Should I never accomplish more in my life, I am satisfied.  Being your mom has inspired and motivated me in ways I could never imagine.  At only a year you have pushed me to try new things, reexamine what matters to me, and take steps to be a better version of myself.  With that being said in your life so far you have already given me so much and I can’t help but think about how much you will think that I did wrong by you.  

I think you should know:

I have always tried to keep your best interest in mind.  Some day you might resent the fact that you had a working mother.  Know that I wrestled with that decision for a long time before I went back to work, and a year later I still think about it regularly.  I promise I am a better mom for the time I spend at work with like minds and projects that force me to stretch my brain.  As much as I would love to be at home with you the interaction you have had with others would have been limited.  The skills those experiences allow you to develop will come in handy when you have to go to school, join the work force, or otherwise go out into the world to interact with others.

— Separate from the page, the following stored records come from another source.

(** The text of a record starts with a brace. *)
Lemma song_text_head : forall p_song,
  exists tl,
    list_ascii_of_string (PreparePayload_song EmptyString p_song)
    = "{"%char :: tl.
Proof.
  intros p_song. unfold PreparePayload_song, vlc_memstream_printf.
  destruct (negb (EMPTY_STR (psz_album p_song)));
    destruct (negb (EMPTY_STR (psz_musicbrainz_recording_id p_song)));
    cbn [String.append]; rewrite !string_append_assoc;
    cbn [String.append list_ascii_of_string]; eexists; reflexivity.
Qed.

(** The reader on the text of a record that has an album. *)
Lemma parse_value_song : forall f r rest,
  plain_record r ->
  EMPTY_STR (psz_album r) = false ->
  Json.parse_value (11 + f)
    (list_ascii_of_string (PreparePayload_song EmptyString r) ++ rest)
  = Json.Parsed
      (listen_value (date r) (fmt_s (psz_artist r)) (fmt_s (psz_title r))
                    (fmt_s (psz_album r))
                    (psz_musicbrainz_recording_id r))
      rest.
Proof.
  intros f r rest (Hpa & Hpt & Hpal & Hpid) Halbum.
  unfold listen_value. cbn [Nat.add].
  remember (fmt_s (psz_artist r)) as artist.
  remember (fmt_s (psz_title r)) as title.
  remember (fmt_s (psz_album r)) as album.
  remember (fmt_s (psz_musicbrainz_recording_id r)) as recording_id.
  fold (to_uint64 (date r)).
  unfold PreparePayload_song.
  rewrite <- Heqartist, <- Heqtitle, <- Heqalbum, <- Heqrecording_id, Halbum.
  cbn [negb].
  destruct (EMPTY_STR (psz_musicbrainz_recording_id r)); cbn [negb app];
    spell_out.
  - erewrite parse_value_object; [|next_chars|next_chars].
    erewrite (parse_members_more _ _ _ "listened_at");
      [|next_chars|reflexivity|next_chars
       |apply (parse_value_number _ _ (to_uint64 (date r))); next_chars
       |next_chars].
    erewrite (parse_members_last _ _ _ "track_metadata");
      [|next_chars|reflexivity|next_chars
      |erewrite parse_value_object; [|next_chars|next_chars];
       erewrite (parse_members_more _ _ _ "artist_name");
       [|next_chars|reflexivity|next_chars
        |apply (parse_value_string _ _ artist); [next_chars|exact Hpa]
        |next_chars];
       erewrite (parse_members_more _ _ _ "track_name");
       [|next_chars|reflexivity|next_chars
        |apply (parse_value_string _ _ title); [next_chars|exact Hpt]
        |next_chars];
       eapply (parse_members_last _ _ _ "release_name");
       [next_chars|reflexivity|next_chars
       |apply (parse_value_string _ _ album); [next_chars|exact Hpal]
       |next_chars]
      |next_chars].
    reflexivity.
  - erewrite parse_value_object; [|next_chars|next_chars].
    erewrite (parse_members_more _ _ _ "listened_at");
      [|next_chars|reflexivity|next_chars
       |apply (parse_value_number _ _ (to_uint64 (date r))); next_chars
       |next_chars].
    erewrite (parse_members_last _ _ _ "track_metadata");
      [|next_chars|reflexivity|next_chars
      |erewrite parse_value_object; [|next_chars|next_chars];
       erewrite (parse_members_more _ _ _ "artist_name");
       [|next_chars|reflexivity|next_chars
        |apply (parse_value_string _ _ artist); [next_chars|exact Hpa]
        |next_chars];
       erewrite (parse_members_more _ _ _ "track_name");
       [|next_chars|reflexivity|next_chars
        |apply (parse_value_string _ _ title); [next_chars|exact Hpt]
        |next_chars];
       erewrite (parse_members_more _ _ _ "release_name");
       [|next_chars|reflexivity|next_chars
        |apply (parse_value_string _ _ album); [next_chars|exact Hpal]
        |next_chars];
       eapply (parse_members_last _ _ _ "additional_info");
       [next_chars|reflexivity|next_chars
       |erewrite parse_value_object; [|next_chars|next_chars];
        eapply (parse_members_last _ _ _ "recording_mbid");
        [next_chars|reflexivity|next_chars
        |apply (parse_value_string _ _ recording_id);
         [next_chars|exact Hpid]
        |next_chars]
       |next_chars]
      |next_chars].
    reflexivity.
Qed.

When the day comes that you think I don’t love you or I am the worst mom ever, know that I stayed up with you when you were a brand new baby every night holding you so you could sleep.  I cried with you when you were upset.  I cried for you when I felt I was failing.

When you think I am ruining your social life because I told you no or won’t allow you to attend that party that is sure to be the event of the year, remember my job is not to be your friend but to teach you how to make wise decisions.  Trust me I would much prefer to be ‘cool’ and get to just be your best friend but when you are 30 looking back on your late teens and twenties, you will be grateful you missed out on all those ‘stupid moments’ that may have held back your peers.

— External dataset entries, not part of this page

(** [metadata.approvalHistory.push(e)], after [approvalHistory] has been
    defaulted to the empty array. *)
Definition pushHistory (e : ApprovalHistoryEntry) (full : bool)
    (m : WorkflowMetadata) : WorkflowMetadata :=
  setHistory (Some (default [] (approvalHistory m) ++ [e])%list) full m.

(** The comment trail written by a partial approval. *)
Definition partialComments (lr : LeaveRequest) (lvl : Z) (approver : User)
    (comments : option string) : string :=
  let currentApprovalComment :=
    ("Approved at level " ++ pretty lvl ++ " by " ++ fullName approver)%string in
  let trail :=
    match truthy (approverComments lr) with
    | Some existingComments =>
        (existingComments ++ newline ++ currentApprovalComment)%string
    | None => currentApprovalComment
    end in
  match truthy comments with
  | Some c => (trail ++ newline ++ "Comments: " ++ c)%string
  | None => trail
  end.

(** [String.prototype.toLowerCase], on the ASCII letters. *)
Definition lowerAscii (c : ascii) : ascii :=
  let n := nat_of_ascii c in
  if ((65 <=? n)%nat && (n <=? 90)%nat)%bool then ascii_of_nat (n + 32) else c.

Fixpoint toLowerCase (s : string) : string :=
  match s with
  | EmptyString => EmptyString
  | String c t => String (lowerAscii c) (toLowerCase t)
  end.

(** [Object.values(LeaveRequestStatus)] *)
Definition allStatuses : list LeaveRequestStatus :=
  [PENDING; APPROVED; REJECTED; CANCELLED; PARTIALLY_APPROVED;
   PENDING_DELETION].

Definition parseStatus (s : string) : option LeaveRequestStatus :=
  List.find (fun x => bool_decide (statusName x = s)) allStatuses.

(** [metadata.currentApprovalLevel ? metadata.currentApprovalLevel + 1 : 1] *)
Definition nextOrFirst (c : option Z) : Z :=
  match c with
  | Some n => if n =? 0 then 1 else n + 1
  | None => 1
  end.

Definition nonEmpty {A} (l : list A) : bool := (0 <? length l)%nat.

(** *** updateLeaveRequestStatus *)

Record StatusPayload := {
  pStatus : option string;
  pComments : option string
}.

(** Either the handler has answered, or it goes on with the request as
    modified in memory. *)
Inductive Flow :=
  | Respond (r : Response * Store)
  | Proceed (leaveRequest : LeaveRequest).

Section Handlers.

Variable env : Collaborators.
(** The reading of the clock, [new Date()]. *)
Variable now : Date.

(** The branch [currentApproverLevel < highestRequiredLevel]. *)
Definition partialApproval (id : string) (comments : option string)
    (approverId : string) (approver requestUser : User)
    (leaveRequest : LeaveRequest) (sortedLevels : list Level)
    (currentApproverLevel : Z) (st : Store) : Response * Store :=
  let commented :=
    setComments
      (Some (partialComments leaveRequest currentApproverLevel approver comments))
      leaveRequest in
  let overlappingLeaveRequests := overlappingApproved id commented st in
  if nonEmpty overlappingLeaveRequests then
    respond 409 (OverlapsApproved (overlapInfo <$> overlappingLeaveRequests)) st
  else
    let md0 := default emptyMetadata (metadata commented) in
    let md1 :=
      setLevels (Some currentApproverLevel) (Some (level <$> sortedLevels)) md0 in
    let md2 :=
      match requestUserRole md1 with
      | Some _ => md1
      | None => setRequestUserRole (Some (role requestUser)) md1
      end in
    let md3 :=
      pushHistory
        (historyEntry currentApproverLevel approverId approver now comments)
        (isFullyApproved md2) md2 in
    let updatedLeaveRequest :=
      assign PARTIALLY_APPROVED (Some approverId) (approverComments commented)
        (approvedAt commented) (Some md3) commented in
    let st' := saveLeaveRequest id updatedLeaveRequest st in
    let answer :=
      respond 200 (ApprovedAtLevel currentApproverLevel updatedLeaveRequest) st' in
    match List.find (fun l => bool_decide (level l = currentApproverLevel + 1))
            sortedLevels with
    | Some nextLevel =>
        if nonEmpty (roleIds nextLevel) then
          match findApproversByRoleIds env st' (roleIds nextLevel)
                  (if departmentSpecific nextLevel
                   then department requestUser else None) with
          | Some _ => answer
          | None => respond 500 InternalError st'
          end
        else answer
    | None => answer
    end.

When you think it isn’t fair that I make you choose between your beloved activities please try to understand life is about making choices.  Sure you will have to give something up but that is part of life.  It will be a valuable skill to learn how to compromise.  It’s a skill that you will need for every relationship, endeavor, and purchase you ever make.  I hope you remember that there is a difference in compromising and settling.  Don’t accept less than you deserve but don’t drive yourself crazy by being exactly what everyone else wants you to be.

There will likely never be anyone with bigger hopes and dreams for you than me.  When you think I don’t understand you, know you are probably a little right and a little wrong.  I can already tell you and I are cut from the same cloth but part of that cloth is a mind all your own.  I want nothing more than for you to be happy, know that you are loved, and to pursue exactly the life you want.  Being your mother I will want those things so badly for you that I have already formed an idea of what that looks like and it might be hard for me to understand that something very different than what I think will make you happy will actually do so.

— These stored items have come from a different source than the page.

Lemma Prover_unknown_transformation_witness :
  prover.Prover (sample_Backend true true) sample_PK (Some tt) proven_proof
    {| transformations.T := 2; transformations.Params := ∅ |} tt
  = mret (prover.zero_Proof sample_Types).
Proof.
  apply (Prover_unknown_transformation (sample_Backend true true) sample_PK (Some tt)
           proven_proof {| transformations.T := 2; transformations.Params := ∅ |} tt tt).
  - reflexivity.
  - discriminate.
  - discriminate.
Defined.

(** * Further properties

    Properties of the code beside the claims: the functions of [image] the
    claims do not reach, the earlier [Crop], the Crop circuit on the APIs of
    gnark, and how [Sign], [Generator], [Prover], [Verifier] and the camera
    end and compose. Lemmas come first in each part; the theorems numbered X1, X2,
    ... are the properties themselves. *)

(** ** Pixels *)

Lemma GetPixel_cells img f x y :
  cells (image.Pixels img) f → 0 ≤ x < image.N → 0 ≤ y < image.N →
  image.GetPixel img x y = f y x.
Proof.
  intros [_ Hf] Hx Hy. unfold image.GetPixel.
  rewrite decide_True by lia. by rewrite Hf.
Qed.

Lemma GetPixel_outside img x y :
  ¬ (0 ≤ x < image.N ∧ 0 ≤ y < image.N) → image.GetPixel img x y = image.zero_RGBPixel.
Proof. intros. unfold image.GetPixel. rewrite decide_False; [done|lia]. Qed.

Lemma cells_SetPixel img f x y color :
  cells (image.Pixels img) f → 0 ≤ x < image.N → 0 ≤ y < image.N →
  cells (image.Pixels (image.SetPixel img x y color)) (upd f y x color).
Proof.
  intros [[Hl Hr] Hf] Hx Hy. unfold image.SetPixel.
  rewrite decide_True by lia. cbn [image.Pixels]. split.
  - split; [by rewrite length_alter|].
    apply Forall_forall. intros row Hrow.
    apply list_elem_of_lookup in Hrow as [i Hi].
    destruct (decide (i = Z.to_nat y)) as [->|Hne].
    + rewrite list_lookup_alter_eq in Hi.
      destruct (image.Pixels img !! Z.to_nat y) as [r|] eqn:Hy'; [|done].
      cbn in Hi. injection Hi as <-. rewrite length_insert.
      by eapply (Forall_lookup_1 _ _ _ _ Hr).
    + rewrite list_lookup_alter_ne in Hi by done.
      by eapply (Forall_lookup_1 _ _ _ _ Hr).
  - intros i j Hi Hj. unfold upd, at2.
    rewrite at1_lookup by (rewrite length_alter; lia).
    pose proof (Hf i j Hi Hj) as Hij. unfold at2 in Hij.
    rewrite at1_lookup in Hij by lia.
    destruct (image.Pixels img !! Z.to_nat i) as [row|] eqn:Hrow; [|done].
    cbn in Hij.
    assert (length row = Z.to_nat image.N)
      by (by eapply (Forall_lookup_1 _ _ _ _ Hr)).
    rewrite at1_lookup in Hij by lia.
    destruct (decide (i = y)) as [->|Hne].
    + rewrite list_lookup_alter_eq, Hrow. cbn.
      rewrite at1_lookup by (rewrite length_insert; lia).
      destruct (decide (j = x)) as [->|Hnej].
      * rewrite list_lookup_insert_eq by lia. by rewrite decide_True.
      * rewrite list_lookup_insert_ne by lia. by rewrite decide_False by tauto.
    + rewrite list_lookup_alter_ne by lia. rewrite Hrow. cbn.
      rewrite at1_lookup by lia. by rewrite decide_False by tauto.
Qed.

Lemma SetPixel_outside img x y color :
  ¬ (0 ≤ x < image.N ∧ 0 ≤ y < image.N) → image.SetPixel img x y color = img.
Proof. intros. unfold image.SetPixel. rewrite decide_False; [done|lia]. Qed.

Lemma M_SetPixel img x y color : image.M (image.SetPixel img x y color) = image.M img.
Proof. unfold image.SetPixel. by case_decide. Qed.

Lemma I_eq (a b : image.I) :
  image.Pixels a = image.Pixels b → image.M a = image.M b → a = b.
Proof. destruct a, b; cbn; by intros -> ->. Qed.

(** X1. [GetPixel] reads what [SetPixel] wrote. A pixel set within the grid
    is the pixel read at its coordinate, and every other coordinate reads
    as before; a [SetPixel] outside the grid changes nothing, and a
    [GetPixel] outside the grid reads the zero pixel. The array keeps its
    size and the metadata is untouched. *)
Theorem SetPixel_then_GetPixel img x y color x' y' :
  image.wf_array (image.Pixels img) →
  image.wf_array (image.Pixels (image.SetPixel img x y color)) ∧
  image.M (image.SetPixel img x y color) = image.M img ∧
  image.GetPixel (image.SetPixel img x y color) x' y'
  = (if decide (0 ≤ x < image.N ∧ 0 ≤ y < image.N ∧ x' = x ∧ y' = y) then color
     else image.GetPixel img x' y') ∧
  (¬ (0 ≤ x' < image.N ∧ 0 ≤ y' < image.N) →
   image.GetPixel (image.SetPixel img x y color) x' y' = image.zero_RGBPixel).
Proof.
  intros Hwf. destruct (wf_array_cells image.zero_RGBPixel _ Hwf) as [f Hf].
  split; [|split; [apply M_SetPixel|split; [|apply GetPixel_outside]]].
  - destruct (decide (0 ≤ x < image.N ∧ 0 ≤ y < image.N)) as [[Hx Hy]|Hout].
    + apply (cells_SetPixel img f x y color Hf Hx Hy).
    + by rewrite SetPixel_outside.
  - destruct (decide (0 ≤ x < image.N ∧ 0 ≤ y < image.N)) as [[Hx Hy]|Hout].
    + pose proof (cells_SetPixel img f x y color Hf Hx Hy) as Hc.
      destruct (decide (0 ≤ x' < image.N ∧ 0 ≤ y' < image.N)) as [Hin'|Hout'].
      * rewrite (GetPixel_cells _ _ x' y' Hc), (GetPixel_cells _ _ x' y' Hf) by tauto.
        unfold upd. repeat case_decide; (done || lia).
      * rewrite !GetPixel_outside by done. case_decide; [lia|done].
    + rewrite SetPixel_outside by done. rewrite decide_False; [done|tauto].
Qed.

Lemma SetPixel_then_GetPixel_witness :
  image.wf_array (image.Pixels (image.SetPixel image.NewImage 3 5 (px 1 2 3))) ∧
  image.M (image.SetPixel image.NewImage 3 5 (px 1 2 3)) = image.M image.NewImage ∧
  image.GetPixel (image.SetPixel image.NewImage 3 5 (px 1 2 3)) 3 5
  = (if decide (0 ≤ 3 < image.N ∧ 0 ≤ 5 < image.N ∧ 3 = 3 ∧ 5 = 5) then px 1 2 3
     else image.GetPixel image.NewImage 3 5) ∧
  (¬ (0 ≤ 3 < image.N ∧ 0 ≤ 5 < image.N) →
   image.GetPixel (image.SetPixel image.NewImage 3 5 (px 1 2 3)) 3 5
   = image.zero_RGBPixel).
Proof.
  apply (SetPixel_then_GetPixel image.NewImage 3 5 (px 1 2 3) 3 5).
  apply (cells_zero_array image.zero_RGBPixel).
Defined.

(** ** Metadata *)

Lemma M_lookup_M_store img key v key' :
  is_Some (image.M img) →
  image.M_lookup (image.M_store img key v) key'
  = if decide (key = key') then Some v else image.M_lookup img key'.
Proof.
  intros [m Hm]. unfold image.M_lookup, image.M_store. cbn. rewrite Hm. cbn.
  case_decide as Hk.
  - subst. by rewrite lookup_insert_eq.
  - by rewrite lookup_insert_ne.
Qed.

Lemma M_lookup_is_Some img key v :
  image.M_lookup img key = Some v → is_Some (image.M img).
Proof. unfold image.M_lookup. destruct (image.M img); [eauto|done]. Qed.

Lemma M_M_store_is_Some img key v :
  is_Some (image.M img) → is_Some (image.M (image.M_store img key v)).
Proof. intros [m Hm]. unfold image.M_store. cbn. rewrite Hm. by eexists. Qed.

(** ** [image.Crop] *)

(** The accepted call in terms of the cells and of the metadata read back. *)
Lemma Crop_within img f x0 y0 x1 y1 width height :
  cells (image.Pixels img) f →
  image.M_lookup img "width" = Some (image.int_ width) →
  image.M_lookup img "height" = Some (image.int_ height) →
  0 ≤ x0 ≤ x1 → x1 < width → x1 < image.N →
  0 ≤ y0 ≤ y1 → y1 < height → y1 < image.N →
  ∃ out,
    image.Crop img x0 y0 x1 y1 = mret (out, None) ∧
    cells (image.Pixels out) (cropped f x0 y0 x1 y1) ∧
    ∀ key, image.M_lookup out key
           = if decide (key = "height") then Some (image.int_ (y1 - y0 + 1))
             else if decide (key = "width") then Some (image.int_ (x1 - x0 + 1))
             else image.M_lookup img key.
Proof.
  intros Hf Hw Hh Hx Hxw HxN Hy Hyh HyN.
  destruct (Crop_accepts img _ x0 y0 x1 y1 width height Hf) as (pixels & HCrop & Hc);
    [by rewrite Hw|by rewrite Hh|done..|].
  eexists. split; [exact HCrop|].
  assert (is_Some (image.M img)) as HM by (by eapply M_lookup_is_Some).
  split; [apply Hc|].
  intros key. rewrite M_lookup_M_store by (by apply M_M_store_is_Some).
  rewrite M_lookup_M_store by done.
  repeat case_decide; (done || congruence).
Qed.

(** X2. An accepted [Crop] moves the rectangle to the top left corner: the
    pixel at (x, y) of the result is the pixel at (x0 + x, y0 + y) of the
    input inside the new width and height and black outside; the metadata
    records the new width and height and keeps every other entry; the call
    prints nothing and returns the nil error. *)
Theorem Crop_moves_the_rectangle img x0 y0 x1 y1 width height :
  image.wf_array (image.Pixels img) →
  image.M_lookup img "width" = Some (image.int_ width) →
  image.M_lookup img "height" = Some (image.int_ height) →
  0 ≤ x0 ≤ x1 → x1 < width → x1 < image.N →
  0 ≤ y0 ≤ y1 → y1 < height → y1 < image.N →
  ∃ out,
    image.Crop img x0 y0 x1 y1 = mret (out, None) ∧
    image.wf_array (image.Pixels out) ∧
    (∀ x y, 0 ≤ x < image.N → 0 ≤ y < image.N →
       image.GetPixel out x y
       = if decide (x ≤ x1 - x0 ∧ y ≤ y1 - y0) then image.GetPixel img (x0 + x) (y0 + y)
         else image.zero_RGBPixel) ∧
    image.M_lookup out "width" = Some (image.int_ (x1 - x0 + 1)) ∧
    image.M_lookup out "height" = Some (image.int_ (y1 - y0 + 1)) ∧
    (∀ key, key ≠ "width" → key ≠ "height" →
       image.M_lookup out key = image.M_lookup img key).
Proof.
  intros Hwf Hw Hh Hx Hxw HxN Hy Hyh HyN.
  pose proof (cells_self image.zero_RGBPixel _ Hwf) as Hf.
  destruct (Crop_within img _ x0 y0 x1 y1 width height Hf Hw Hh)
    as (out & HCrop & Hc & HM); [done..|].
  exists out. split; [done|]. split; [apply Hc|]. split; [|split; [|split]].
  - intros x y Hx' Hy'.
    rewrite (GetPixel_cells _ (cropped _ x0 y0 x1 y1) x y) by done.
    unfold cropped. repeat case_decide; try lia; [|done].
    by rewrite (GetPixel_cells _ _ (x0 + x) (y0 + y) Hf) by lia.
  - by rewrite HM.
  - by rewrite HM.
  - intros key ??. rewrite HM. by rewrite !decide_False.
Qed.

Keeping that in mind, know I will always love you, so don’t be afraid to question, push back, and be who you are.  But also be sure to be respectful.  I choose your name because it was strong and beautiful, fiery and classic, simple but not plain.  It does exactly what I hope you will learn, it walks that fine line of being uniquely yours without unnecessarily offending anyone’s values and sensibilities.  

I am already so proud of the little girl you have become and I am so excited to see the woman you will grow into.